▸ **Task goal**:
Please give again, exactly and only, the stretch of lines from the one containing "<$> chunks b (c" to the end of the entries below.

▸ **Saved entries**:
..........
(** * rl_agents.agents.common.models: configurable network blocks

    A shallow embedding of [src/rl_agents/agents/common/models.py]:
    the dense block ([MultiLayerPerceptron]), the dueling head
    ([DuelingNetwork]), the ego-attention layer and network
    ([EgoAttention], [EgoAttentionNetwork]) and the scaled dot-product
    [attention] primitive, over a small model of the tensor runtime.

    Numbers are the real numbers of the Standard Library, so every
    statement below is one of exact arithmetic.  Tensors are row-major:
    a shape and the flat list of the entries, as the runtime stores a
    contiguous tensor.  Python exceptions are values of [exn]; the
    random generator and the heap of constructed modules are threaded
    through the state monad [M]. *)

From Stdlib Require Import Reals Lra Lia ZArith.
From stdpp Require Import gmap strings list.

#[local] Set Warnings "-register-all".

(** ** Exceptions and results *)

Inductive exn :=
| TypeError
| ValueError (msg : string)
| KeyError (key : string)
| IndexError
| AttributeError (name : string)
| RuntimeError
| ZeroDivisionError
| RecursionError.

Inductive result (A : Type) :=
| Ok (a : A)
| Raise (e : exn).
Arguments Ok {A} a.
Arguments Raise {A} e.

#[global] Instance result_ret : MRet result := @Ok.
#[global] Instance result_bind : MBind result :=
  λ A B f m, match m with Ok a => f a | Raise e => Raise e end.
#[global] Instance result_fmap : FMap result :=
  λ A B f m, match m with Ok a => Ok (f a) | Raise e => Raise e end.

Definition of_option {A} (e : exn) (o : option A) : result A :=
  match o with Some a => Ok a | None => Raise e end.

(** ** Python values and dictionaries *)

Inductive pyval :=
| PyNone
| PyBool (b : bool)
| PyInt (z : Z)
| PyFloat (r : R)
| PyStr (s : string)
| PyList (l : list pyval)
| PyDict (d : gmap string pyval).

Abbreviation dict := (gmap string pyval).

(** [bool(v)]: the truth value Python's [if] tests. *)
Definition truthy (v : pyval) : bool :=
  match v with
  | PyNone => false
  | PyBool b => b
  | PyInt z => negb (z =? 0)%Z
  | PyFloat r => if Req_dec_T r 0 then false else true
  | PyStr s => negb (String.eqb s "")
  | PyList l => match l with [] => false | _ => true end
  | PyDict d => negb (Nat.eqb (size d) 0)
  end.

(** [d[k]] and [d.get(k, None)]. *)
Definition getitem (d : dict) (k : string) : result pyval :=
  of_option (KeyError k) (d !! k).
Definition dict_get (d : dict) (k : string) : pyval :=
  default PyNone (d !! k).

Definition as_dict (v : pyval) : result dict :=
  match v with PyDict d => Ok d | _ => Raise TypeError end.
Definition as_list (v : pyval) : result (list pyval) :=
  match v with PyList l => Ok l | _ => Raise TypeError end.

(** An integer used as a tensor dimension: the runtime refuses what is
    not an [int] (booleans included) and negative sizes. *)
Definition as_size (v : pyval) : result nat :=
  match v with
  | PyInt z => if (z <? 0)%Z then Raise RuntimeError else Ok (Z.to_nat z)
  | _ => Raise TypeError
  end.

(** A number used as a float. *)
Definition as_float (v : pyval) : result R :=
  match v with
  | PyInt z => Ok (IZR z)
  | PyFloat r => Ok r
  | PyBool b => Ok (if b then 1%R else 0%R)
  | _ => Raise TypeError
  end.

(** Modelled from the spec: [Configurable.__init__] of
    [rl_agents.configuration], which is not among the sources.  The
    spec: every component defines its recognised keys and defaults, and
    unset keys fall back to the component's default.  The resolved
    mapping is what [self.config] holds after the call. *)
Definition Configurable_init (default_config config : dict) : dict :=
  config ∪ default_config.

(** ** Tensors *)

Record tensor (A : Type) := Tensor { shape : list nat; data : list A }.
Arguments Tensor {A} shape data.
Arguments shape {A} t.
Arguments data {A} t.

Definition numel (s : list nat) : nat := foldr Nat.mul 1 s.

(** The storage holds one entry per index. *)
Definition wf {A} (t : tensor A) : Prop := length (data t) = numel (shape t).

(** [chunks k w l]: the first [k] consecutive blocks of width [w]. *)
Fixpoint chunks {A} (k w : nat) (l : list A) : list (list A) :=
  match k with
  | 0 => []
  | S k' => take w l :: chunks k' w (drop w l)
  end.

(** Columns of a list of rows of width [m]. *)
Fixpoint transpose {A} (m : nat) (rows : list (list A)) : list (list A) :=
  match rows with
  | [] => replicate m []
  | r :: rs => zip_with cons r (transpose m rs)
  end.

Fixpoint split_last (s : list nat) : option (list nat * nat) :=
  match s with
  | [] => None
  | d :: s' =>
      match split_last s' with
      | None => Some ([], d)
      | Some (lead, l) => Some (d :: lead, l)
      end
  end.

Definition split_last2 (s : list nat) : option (list nat * nat * nat) :=
  match split_last s with
  | Some (s', m) =>
      match split_last s' with
      | Some (lead, n) => Some (lead, n, m)
      | None => None
      end
  | None => None
  end.

Definition sumR (l : list R) : R := foldr Rplus 0%R l.
Definition dot (a b : list R) : R := sumR (zip_with Rmult a b).
Definition mean (l : list R) : R := (sumR l / INR (length l))%R.

Definition tmap {A B} (f : A → B) (t : tensor A) : tensor B :=
  Tensor (shape t) (f <$> data t).

(** *** Broadcasting *)

Definition pad_shape (r : nat) (s : list nat) : list nat :=
  replicate (r - length s) 1 ++ s.

Fixpoint broadcast_dims (a b : list nat) : option (list nat) :=
  match a, b with
  | [], [] => Some []
  | x :: a', y :: b' =>
      match broadcast_dims a' b' with
      | Some r =>
          if decide (x = y) then Some (x :: r)
          else if decide (x = 1) then Some (y :: r)
          else if decide (y = 1) then Some (x :: r)
          else None
      | None => None
      end
  | _, _ => None
  end.

Definition broadcast_shapes (a b : list nat) : option (list nat) :=
  let r := length a `max` length b in
  broadcast_dims (pad_shape r a) (pad_shape r b).

(** Entries of a tensor of shape [s] laid out at shape [t], where each
    dimension of [s] is the one of [t] or 1. *)
Fixpoint expand_data {A} (s t : list nat) (d : list A) : list A :=
  match s, t with
  | a :: s', b :: t' =>
      let cs := concat (expand_data s' t' <$> chunks a (numel s') d) in
      if decide (a = b) then cs else concat (replicate b cs)
  | _, _ => d
  end.

Fixpoint expandable (s t : list nat) : bool :=
  match s, t with
  | [], [] => true
  | a :: s', b :: t' =>
      (bool_decide (a = b) || bool_decide (a = 1)) && expandable s' t'
  | _, _ => false
  end.

Definition expand_to {A} (s : list nat) (t : tensor A) : option (tensor A) :=
  let p := pad_shape (length s) (shape t) in
  if expandable p s then Some (Tensor s (expand_data p s (data t))) else None.

Definition binop (f : R → R → R) (a b : tensor R) : result (tensor R) :=
  match broadcast_shapes (shape a) (shape b) with
  | None => Raise RuntimeError
  | Some s =>
      let r := length s in
      Ok (Tensor s (zip_with f
                      (expand_data (pad_shape r (shape a)) s (data a))
                      (expand_data (pad_shape r (shape b)) s (data b))))
  end.

(** ** The tensor runtime *)

Module torch.

(** [x.view(s)] and [x.reshape(s)] with every size given. *)
Definition view {A} (s : list nat) (x : tensor A) : result (tensor A) :=
  if decide (numel s = numel (shape x)) then Ok (Tensor s (data x))
  else Raise RuntimeError.

(** [x.reshape(b, -1)]: the free size is inferred, which the runtime
    refuses when the known sizes multiply to 0. *)
Definition reshape_infer {A} (b : nat) (x : tensor A) : result (tensor A) :=
  let n := numel (shape x) in
  if decide (0 < b ∧ n `mod` b = 0) then Ok (Tensor [b; n `div` b] (data x))
  else Raise RuntimeError.

(** [x.shape[i]] *)
Definition shape_at {A} (x : tensor A) (i : nat) : result nat :=
  of_option IndexError (shape x !! i).

(** [x.size(-1)] *)
Definition size_last {A} (x : tensor A) : result nat :=
  of_option IndexError (snd <$> split_last (shape x)).

(** [torch.cat((a, b), dim=1)] *)
Definition cat1 {A} (a b : tensor A) : result (tensor A) :=
  match shape a, shape b with
  | b0 :: na :: ra, b1 :: nb :: rb =>
      if decide (b0 = b1 ∧ ra = rb) then
        Ok (Tensor (b0 :: (na + nb) :: ra)
              (concat (zip_with app (chunks b0 (na * numel ra) (data a))
                                    (chunks b0 (nb * numel ra) (data b)))))
      else Raise RuntimeError
  | _, _ => Raise RuntimeError
  end.

(** [x.permute(0, 2, 1, 3)] *)
Definition permute_0213 {A} (x : tensor A) : result (tensor A) :=
  match shape x with
  | [b; n; h; f] =>
      Ok (Tensor [b; h; n; f]
            (concat ((λ c, concat (concat (transpose h (chunks n h (chunks (n * h) f c)))))
                       <$> chunks b (n * h * f) (data x))))
  | _ => Raise RuntimeError
  end.

(** [x.transpose(-2, -1)] *)
Definition transpose_last2 {A} (x : tensor A) : result (tensor A) :=
  match split_last2 (shape x) with
  | Some (lead, n, m) =>
      Ok (Tensor (lead ++ [m; n])
            (concat ((λ c, concat (transpose m (chunks n m c)))
                       <$> chunks (numel lead) (n * m) (data x))))
  | None => Raise IndexError
  end.

(** The product of an [n]x[m] by an [m]x[p] matrix, both row-major. *)
Definition mm (n m p : nat) (a b : list R) : list R :=
  let cols := transpose p (chunks m p b) in
  concat ((λ r, dot r <$> cols) <$> chunks n m a).

(** [torch.matmul(a, b)]: a vector operand is a one-row (left) or
    one-column (right) matrix whose added dimension is removed from
    the product; the leading dimensions broadcast. *)
Definition matmul (a b : tensor R) : result (tensor R) :=
  let va := bool_decide (length (shape a) = 1) in
  let vb := bool_decide (length (shape b) = 1) in
  let sa := if va then 1 :: shape a else shape a in
  let sb := if vb then shape b ++ [1] else shape b in
  match split_last2 sa, split_last2 sb with
  | Some (la, n, m), Some (lb, m', p) =>
      if decide (m = m') then
        match broadcast_shapes la lb with
        | Some lead =>
            let r := length lead in
            let da := expand_data (pad_shape r la ++ [n; m]) (lead ++ [n; m]) (data a) in
            let db := expand_data (pad_shape r lb ++ [m; p]) (lead ++ [m; p]) (data b) in
            Ok (Tensor (lead ++ (if va then [] else [n]) ++ (if vb then [] else [p]))
                  (concat (zip_with (mm n m p)
                             (chunks (numel lead) (n * m) da)
                             (chunks (numel lead) (m * p) db))))
        | None => Raise RuntimeError
        end
      else Raise RuntimeError
  | _, _ => Raise RuntimeError
  end.

(** [x.masked_fill(mask, v)]: the mask broadcasts to the shape of [x]. *)
Definition masked_fill (x : tensor R) (mask : tensor bool) (v : R) : result (tensor R) :=
  match expand_to (shape x) mask with
  | Some m => Ok (Tensor (shape x) (zip_with (λ s (k : bool), if k then v else s) (data x) (data m)))
  | None => Raise RuntimeError
  end.

(** Rows along the last dimension (a scalar is one row of one entry). *)
Definition rows {A} (x : tensor A) : list (list A) :=
  match split_last (shape x) with
  | Some (lead, n) => chunks (numel lead) n (data x)
  | None => chunks 1 1 (data x)
  end.

Definition softmax_row (r : list R) : list R :=
  let z := sumR (exp <$> r) in (λ s, exp s / z)%R <$> r.

(** [F.softmax(x, dim=-1)] *)
Definition softmax (x : tensor R) : tensor R :=
  Tensor (shape x) (concat (softmax_row <$> rows x)).

Definition relu (x : tensor R) : tensor R := tmap (Rmax 0) x.
Definition tanh (x : tensor R) : tensor R := tmap Rtrigo_def.tanh x.

(** [x.expand(-1, k)] *)
Definition expand_m1 {A} (k : nat) (x : tensor A) : result (tensor A) :=
  match shape x with
  | [b; c] => of_option RuntimeError (expand_to [b; k] x)
  | _ => Raise RuntimeError
  end.

(** [x.mean(1)] *)
Definition mean1 (x : tensor R) : result (tensor R) :=
  match shape x with
  | b :: c :: rest =>
      Ok (Tensor (b :: rest)
            (concat ((λ ch, mean <$> transpose (numel rest) (chunks c (numel rest) ch))
                       <$> chunks b (c * numel rest) (data x))))
  | _ => Raise IndexError
  end.

(** [x.unsqueeze(1)] *)
Definition unsqueeze1 {A} (x : tensor A) : result (tensor A) :=
  match shape x with
  | b :: rest => Ok (Tensor (b :: 1 :: rest) (data x))
  | [] => Raise IndexError
  end.

(** [x.squeeze(1)] *)
Definition squeeze1 {A} (x : tensor A) : result (tensor A) :=
  match shape x with
  | b :: 1 :: rest => Ok (Tensor (b :: rest) (data x))
  | _ :: _ :: _ => Ok x
  | _ => Raise IndexError
  end.

Definition add (a b : tensor R) : result (tensor R) := binop Rplus a b.
Definition sub (a b : tensor R) : result (tensor R) := binop Rminus a b.
Definition div_scalar (x : tensor R) (c : R) : tensor R := tmap (λ s, s / c)%R x.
..........
▸ **Written answer**:
                       <$> chunks b (c * numel rest) (data x))))
  | _ => Raise IndexError
  end.

(** [x.unsqueeze(1)] *)
Definition unsqueeze1 {A} (x : tensor A) : result (tensor A) :=
  match shape x with
  | b :: rest => Ok (Tensor (b :: 1 :: rest) (data x))
  | [] => Raise IndexError
  end.

(** [x.squeeze(1)] *)
Definition squeeze1 {A} (x : tensor A) : result (tensor A) :=
  match shape x with
  | b :: 1 :: rest => Ok (Tensor (b :: rest) (data x))
  | _ :: _ :: _ => Ok x
  | _ => Raise IndexError
  end.

Definition add (a b : tensor R) : result (tensor R) := binop Rplus a b.
Definition sub (a b : tensor R) : result (tensor R) := binop Rminus a b.
Definition div_scalar (x : tensor R) (c : R) : tensor R := tmap (λ s, s / c)%R x.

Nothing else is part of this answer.